Exercise input: Begin
(** X8.  An empty list of types, statuses, states or cities, or an empty
    search text, is the same as no criterion: it selects everything, not
    nothing. *)
Theorem criterio_vazio_e_ausente
    (R : list Licitacao.t) (f : Filtros.t) (limite offset : Z) :
  filtrar R (sem_vazios f) limite offset = filtrar R f limite offset.
Proof.
  destruct f as [tipos status ufs cidades vmin vmax inicio fim texto].
  unfold filtrar, sem_vazios; cbn [Filtros.tipos Filtros.status Filtros.ufs
    Filtros.cidades Filtros.valor_min Filtros.valor_max
    Filtros.data_abertura_inicio Filtros.data_abertura_fim
    Filtros.texto_busca].
  destruct tipos as [[|? ?]|]; destruct status as [[|? ?]|];
    destruct ufs as [[|? ?]|]; destruct cidades as [[|? ?]|];
    destruct texto as [[|? ?]|]; reflexivity.
Qed.

(** X9.  An inverted range matches nothing: with a finite minimum above
    the maximum, or a start date after the end date, the page is empty and
    the total is 0. *)
Theorem faixa_invertida_nao_casa
    (R : list Licitacao.t) (f : Filtros.t) (limite offset : Z) :
  faixa_invertida f -> filtrar R f limite offset = ([], 0).
Proof.
  intros Hf. rewrite filtrar_spec.
  assert (E : filter (satisfaz_todos f) R = []).
  { induction R as [|l R IH]; cbn [filter]; [reflexivity|].
    destruct (satisfaz_todos f l) eqn:Es; [|exact IH]. exfalso.
    apply satisfaz_todos_iff in Es. destruct Hf as [Hv|Hd].
    - destruct Hv as [a [b [Ha [Hb Hlt]]]].
      pose proof (Es ValorMin) as H1. pose proof (Es ValorMax) as H2.
      cbn [presente Satisfaz] in H1, H2. rewrite Ha in H1. rewrite Hb in H2.
      specialize (H1 eq_refl _ eq_refl). specialize (H2 eq_refl _ eq_refl).
      destruct (Licitacao.valor_estimado l) as [[q|]|]; simpl in H1, H2;
        try contradiction.
      apply (Qlt_not_le _ _ Hlt). eapply Qle_trans; eassumption.
    - destruct Hd as [d1 [d2 [H1' [H2' Hlt]]]].
      pose proof (Es DataInicio) as H1. pose proof (Es DataFim) as H2.
      cbn [presente Satisfaz] in H1, H2. rewrite H1' in H1. rewrite H2' in H2.
      specialize (H1 eq_refl _ eq_refl). specialize (H2 eq_refl _ eq_refl).
      unfold date_ltb in Hlt. apply negb_true_iff in Hlt.
      assert (date_leb d1 d2 = true); [|congruence].
      apply date_leb_iff. unfold date_le in *. lia. }
  rewrite E. now rewrite slice_nil.
Qed.

(** X10.  Records are judged one by one: the total over two collections
    put together is the sum of their totals, and with a page wide enough
    the result is the two results one after the other. *)
Theorem filtrar_colecoes_juntas
    (R1 R2 : list Licitacao.t) (f : Filtros.t) (limite offset : Z) :
  snd (filtrar (R1 ++ R2) f limite offset)
  = snd (filtrar R1 f limite offset) + snd (filtrar R2 f limite offset)
  /\ (fst (filtrar (R1 ++ R2) f (len (R1 ++ R2)) 0)
      = fst (filtrar R1 f (len R1) 0) ++ fst (filtrar R2 f (len R2) 0))%list.
Proof.
  rewrite !filtrar_spec. cbn [fst snd]. rewrite filter_app. split.
  - unfold len. rewrite length_app. lia.
  - pose proof (Subseq_length (Subseq_filter (satisfaz_todos f) R1)).
    pose proof (Subseq_length (Subseq_filter (satisfaz_todos f) R2)).
    rewrite !slice_all; [reflexivity | | |];
      unfold len; rewrite ?length_app; lia.
Qed.

(** X11.  [tem_proxima_pagina] tells the truth: for a non-negative offset
    and a positive limit it is set exactly when the next page, at
    [offset + limite], is not empty. *)
Theorem tem_proxima_pagina_correto
    (base : list Licitacao.t) (f : Filtros.t) (limite offset : Z)
    (ordenar_por : option string) (ordem_desc : bool) :
  0 <= offset -> 0 < limite ->
  tem_proxima_pagina
    (obter_licitacoes base f limite offset ordenar_por ordem_desc) = true
  <-> dados (obter_licitacoes base f limite (offset + limite)
                              ordenar_por ordem_desc) <> [].
Proof.
  intros Ho Hl. rewrite obter_licitacoes_dados.
  unfold obter_licitacoes. rewrite filtrar_spec. cbn [tem_proxima_pagina].
  set (ws := filter (satisfaz_todos f) base).
  rewrite Z.ltb_lt.
  assert (N : forall l : list Licitacao.t, l <> [] <-> 0 < len l).
  { intros [|x l]; unfold len; simpl; split; intros H; try lia; congruence. }
  rewrite N.
  replace (len (ordenar ordenar_por ordem_desc
                        (slice ws (offset + limite) (offset + limite + limite))))
    with (len (slice ws (offset + limite) (offset + limite + limite)))
    by (unfold len; now rewrite ordenar_length).
  destruct (Z.le_gt_cases (offset + limite) (len ws)) as [H|H].
  - rewrite slice_length by lia. lia.
  - rewrite slice_beyond by lia. change (len (@nil Licitacao.t)) with 0. lia.
Qed.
Exercise input: End
◆ Exercise ◆
In restating the data, begin at its first line, reproduce each line word for word, and conclude with the line that contains "the total is 0. *)".

◆ Response to the task ◆
(** X8.  An empty list of types, statuses, states or cities, or an empty
    search text, is the same as no criterion: it selects everything, not
    nothing. *)
Theorem criterio_vazio_e_ausente
    (R : list Licitacao.t) (f : Filtros.t) (limite offset : Z) :
  filtrar R (sem_vazios f) limite offset = filtrar R f limite offset.
Proof.
  destruct f as [tipos status ufs cidades vmin vmax inicio fim texto].
  unfold filtrar, sem_vazios; cbn [Filtros.tipos Filtros.status Filtros.ufs
    Filtros.cidades Filtros.valor_min Filtros.valor_max
    Filtros.data_abertura_inicio Filtros.data_abertura_fim
    Filtros.texto_busca].
  destruct tipos as [[|? ?]|]; destruct status as [[|? ?]|];
    destruct ufs as [[|? ?]|]; destruct cidades as [[|? ?]|];
    destruct texto as [[|? ?]|]; reflexivity.
Qed.

(** X9.  An inverted range matches nothing: with a finite minimum above
    the maximum, or a start date after the end date, the page is empty and
    the total is 0. *)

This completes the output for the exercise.